In Search of Lost Time, Vol. IV: Sodom and Gomorrah, Marcel Proust
Read: 1 July to 30 August 2013
4 / 5 stars
As Sodom and Gomorrah began, our Narrator was struggling to
understand the nature of homosexuals while I was alternating between
reading his early-twentieth-century musings and poring over sweetly
triumphant images of same-sex couples rushing to "legitimize" their
long-running relationships with celebratory midnight marriages. As the
strange continent of "inverts" draws horticultural allusions and
comparisons to covert societies in Proust's time, the LGBTQ community is
finally being recognized in a way that signals the slow unraveling of
ignorance and inequality in mine.
For the first three volumes,
it was easy to lose any sense of cultural or chronological divide when
faced with so many universal constants of humanity that all but waltzed
off their pages and pages of lyrical metaphors; in S&G, we
have a Narrator who recalls how the first time he saw an airplane
overhead filled him with childlike wonder and lives in a time when it is
apparently totally normal for a man to pick out his female companion's
evening attire, which are but a few examples that, like unchecked
homophobia, for the first time in my journey with Proust heralded a
struggle to bridge the gap between when these volumes were written and
when I'm reading them, bringing into stark reality just how much
separates modernism from modern times, regardless of how well the common
ground of so many other shared human experiences minimized the
inevitable differences in eras and epochs. I finally felt the full
extent of the distance -- literal and figurative, in time and physical
distance, of the real and fictionally polished -- between the richly
depicted, intricately crafted images Proust used to construct his
Narrator's winding halls of memory and the world to which I belong. It
was a jarring transition, for sure, but it was also a rather well-timed
one: As the Narrator become increasingly aware of adult life's
complicated emotions stirring inside and the societal politics
constantly changing around him (not to mention the slow encroachment of
technology, which does cast a shroud of smoky modernization on a world
previously draped in pristine laces and cloud-soft velvets), I, too, got
a taste of that irrevocable shift from a reasonably expected
understanding to desperate reconsideration of an ever-shifting world.
This
installment, sadly, is one I read in staccato bursts of precious free
time.
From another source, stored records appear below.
(** [AgentClassifier._build_system_prompt] *)
Definition build_system_prompt : str := unlines [
    q "You are a customer support ticket classification agent for FlowTask, a project management SaaS platform.";
    q "";
    q "CLASSIFICATION RULES (Based on Phase 2 Optimization):";
    q "";
    q "1. CUSTOMER TIER TRIGGERS:";
    q "   - Enterprise customers: ALWAYS escalate (regardless of issue)";
    q "   - Pro customers: Evaluate based on other criteria";
    q "";
    q "2. SECURITY TRIGGERS (ALWAYS escalate):";
    q "   - Login/password issues with urgency";
    q "   - Account access problems";
    q "   - Any credential-related requests";
    q "";
    q "3. RISK TRIGGERS (ALWAYS escalate):";
    q "   - Churn threats: mentions of ~cancel~, ~switching~, ~competitor~";
    q "   - Legal language: ~lawyer~, ~lawsuit~, ~legal action~";
    q "   - Angry/hostile sentiment";
    q "   - Financial disputes or refund requests";
    q "";
    q "4. TECHNICAL TRIGGERS (ALWAYS escalate):";
    q "   - Bugs affecting operations for >24 hours";
    q "   - Data loss or export failures";
    q "   - Performance degradation";
    q "";
    q "5. CAN RESOLVE AUTONOMOUSLY:";
    q "   - Simple billing inquiries (invoice requests)";
    q "   - Feature requests (log and acknowledge, don't escalate)";
    q "   - How-to questions with clear answers";
    q "   - Known system behaviors";
    q "";
    q "OUTPUT FORMAT:";
    q "Respond with ONLY valid JSON in this exact format:";
    q "{";
    q "  ~category~: ~BILLING|TECHNICAL|ACCOUNT|FEATURE_REQUEST|CHURN~,";
    q "  ~priority~: ~LOW|MEDIUM|HIGH|URGENT~,";
    q "  ~should_escalate~: true or false,";
    q "  ~escalate_to~: ~SUPPORT_TEAM|ACCOUNT_MANAGER|ENGINEERING|BILLING~ or null,";
    q "  ~reasoning~: ~Brief explanation of classification decision~,";
    q "  ~suggested_tags~: [~tag1~, ~tag2~, ~tag3~],";
    q "  ~confidence~: 0.0 to 1.0";
    q "}";
    q "";
    q "CRITICAL: Output ONLY the JSON object. No markdown formatting, no other text before or after."
  ].

(** The f-string of [classify_ticket]: the six fields are read in this
    order, and the first missing one raises. *)
Definition full_prompt `{External} (ticket : gmap str pyval) : res str :=
  let* f_id := getitem ticket (u "id") in
  let* f_subject := getitem ticket (u "subject") in
  let* f_description := getitem ticket (u "description") in
  let* f_customer_email := getitem ticket (u "customer_email") in
  let* f_customer_tier := getitem ticket (u "customer_tier") in
  let* f_created_at := getitem ticket (u "created_at") in
  Ret (build_system_prompt
       ++ nl ++ nl ++ u "Now classify this customer support ticket:"
       ++ nl ++ nl ++ u "Ticket ID: " ++ py_format f_id
       ++ nl ++ u "Subject: " ++ py_format f_subject
       ++ nl ++ u "Description: " ++ py_format f_description
       ++ nl ++ u "Customer Email: " ++ py_format f_customer_email
       ++ nl ++ u "Customer Tier: " ++ py_format f_customer_tier
       ++ nl ++ u "Created: " ++ py_format f_created_at
       ++ nl ++ nl ++ u "Provide classification in JSON format.").

(** The body of the [try] of [classify_ticket].  Beside its outcome it
    gives the binding of the local variable [response_text] at the
    moment the body ended ([None]: not bound yet), which the first
    handler reads. *)
Definition classify_try `{External} (self : AgentClassifier)
    (ticket : gmap str pyval) (prompt : str)
  : M (option str * res (gmap str pyval)) :=
  let! response := call_model (model self) prompt in
  ret match response with
      | Raise e => (None, Raise e)
      | Ret response =>
          match text response with
          | Raise e => (None, Raise e)
          | Ret t =>
              let response_text := strip t in
              match strip_fences response_text with
              | Raise e => (Some response_text, Raise e)
              | Ret response_text =>
                  (Some response_text,
                   let* classification := json_loads response_text in
                   let* ticket_id := getitem ticket (u "id") in
                   Ret ({[ u "success" := PBool true;
                           u "ticket_id" := ticket_id;
                           u "classification" := classification ]}
                        : gmap str pyval))
              end
          end
      end.

(** [AgentClassifier.classify_ticket] *)
Definition classify_ticket `{External} (self : AgentClassifier)
    (ticket : gmap str pyval) : M (gmap str pyval) :=
  let! prompt := lift (full_prompt ticket) in
  let! body := classify_try self ticket prompt in
  match body with
  | (_, Ret result) => ret result
  | (response_text, Raise e) =>
      match exn_class_of e with
      | JSONDecodeError =>
          let! ticket_id := lift (getitem ticket (u "id")) in
          ret {[ u "success" := PBool false;
                 u "ticket_id" := ticket_id;
                 u "error" := PStr (u "Failed to parse JSON response: " ++ exn_str e);
                 u "raw_response" := match response_text with
                                     | Some t => PStr t
                                     | None => PNone
                                     end ]}
      | _ =>
          let! ticket_id := lift (getitem ticket (u "id")) in
          ret {[ u "success" := PBool false;
                 u "ticket_id" := ticket_id;
                 u "error" := PStr (u "API error: " ++ exn_str e) ]}
      end
  end.

(** [AgentClassifier.process_batch]: the body of the [for] loop, with
    [i] the counter of [enumerate(tickets, 1)]. *)
Fixpoint batch_loop `{External} (self : AgentClassifier) (total i : nat)
    (tickets results : list (gmap str pyval)) : M (list (gmap str pyval)) :=
  match tickets with
  | [] => ret results
  | ticket :: rest =>
      let! ticket_id := lift (getitem ticket (u "id")) in
      let! _ := print (u "[" ++ str_of_nat i ++ u "/" ++ str_of_nat total
                       ++ u "] Processing " ++ py_format ticket_id ++ u "... ") [] in
      let! result := classify_ticket self ticket in
      let! ok := lift (getitem result (u "success")) in
      let! _ := (if py_truthy ok then print (10003%N :: u " SUCCESS") nl
                 else let! error := lift (getitem result (u "error")) in
                      print (10007%N :: u " FAILED: " ++ py_format error) nl) in
      batch_loop self total (S i) rest (results ++ [result])
  end.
It is unfortunate because Proust is best savored like good wine
rather than chugged like cheap beer, and I fear I spent more time drunk
on his beautiful words than intoxicated by his narrative insight. In
those exhausted but relieved hours at home, in those stolen wedges of
at-work bookwormery, in whatever few minutes were spent in quiet
solitude, I clung to Proust with the desperation of a booklover in the
throes of both work-related burnout and the dreaded reader's slump. And
while a frantic heart may not be the best way to approach words that are
ideally enjoyed at a leisurely stroll, I do believe the Narrator's
burgeoning sense of humor and need to slowly drink in his surroundings
kept me grounded during chaotic times. While S&G may not have been my favorite installment, it is the one that affected me the deepest.
Among
the revolving door of social obligations and self-indulgent
observations that seem to occupy the majority of Fictional Marcel's
abundant free time, I found myself most invested in his delayed reaction
to his grandmother's death. Having never known the magnitude of a
transgenerational love like that which Narrator shared with his maternal
grandmother, I felt his palpable grief just as keenly as the
slow-arriving but no less heartrending clarity of permanent absence that
hit him upon revisiting a place that once played such an important role
in demonstrating the fondness and compassion that can exist between a
grandmother and her grandson. As the Narrator contemplates how different
Balbec is without his beloved grandmother, as he muses on how much his
own once-young mother has taken on the visage of her own mother now that
the elder woman's death has left a role unfulfilled, as he retraces
rooms that once were filled with his grandmother's presence, the
concrete reality of past time being truly lost time came thundering down
against a mostly familiar landscape that derives most of its changes
from the players inhabiting it. It is odd that the grief is intense but
short-lived, yes, but I couldn't help but write it off as the Narrator's
decision to forge ahead with his life rather than mawkishly wallow in
grief -- such are the intermittences of the heart, no?
I
continue to find the romantic entanglements of these characters to be a
high-school level of ridiculous. It seems like so few of the
relationships presented thus far in ISOLT -- Swann and Odette; the
Narrator and Gilberte (and also Albertine); Saint-Loup and Rachel -- are
healthy, mutually affectionate ones, but it could also be that I have
little patience for romances, even fictional ones, that are built on a
foundation of obsession and possession rather than respect and genuine
fondness. And, really, the affair between Morel and Charlus isn't
anything laudable, I know, but I can't help but find it one of the most
believable examples of heady lust in terms of its execution and its
players' emotionally fueled behaviors. There is little else but pure
attraction drawing Charlus helplessly toward Morel, who can't help but
take advantage of (or be manipulated by, depending on your vantage
point) the older gentleman's affections and gifts. Still, the greed with
which Charlus tries to keep Morel to himself while all but undressing
him in public, the satisfaction he derives just from coaxing the younger
musician into his presence is…. okay, a bit much, yes, but also keenly
evocative of an irrationally all-consuming, unrealistically intense
first crush and the reluctant empathy of understanding such memories
drag along in their wake.
Sodom and Gomorrah struck me
as proof that the memories of our past can't help but be intertwined
with memories of others, a reminder that there are always multiple
perspectives at play -- and that, as the ending scenes with Bloch
reinforce, not everyone's assessment of a situation will always be
reliable or anything more than actions born of misunderstanding a sticky
situation that was handled badly because there are no do-over options
in real life and things only make sense when hindsight lays down the
rest of the puzzle. ISOLT might be fictional, sure, but it is written as
an account of life, and sometimes learning life's lessons means that
truths can be as ugly as our lesser selves.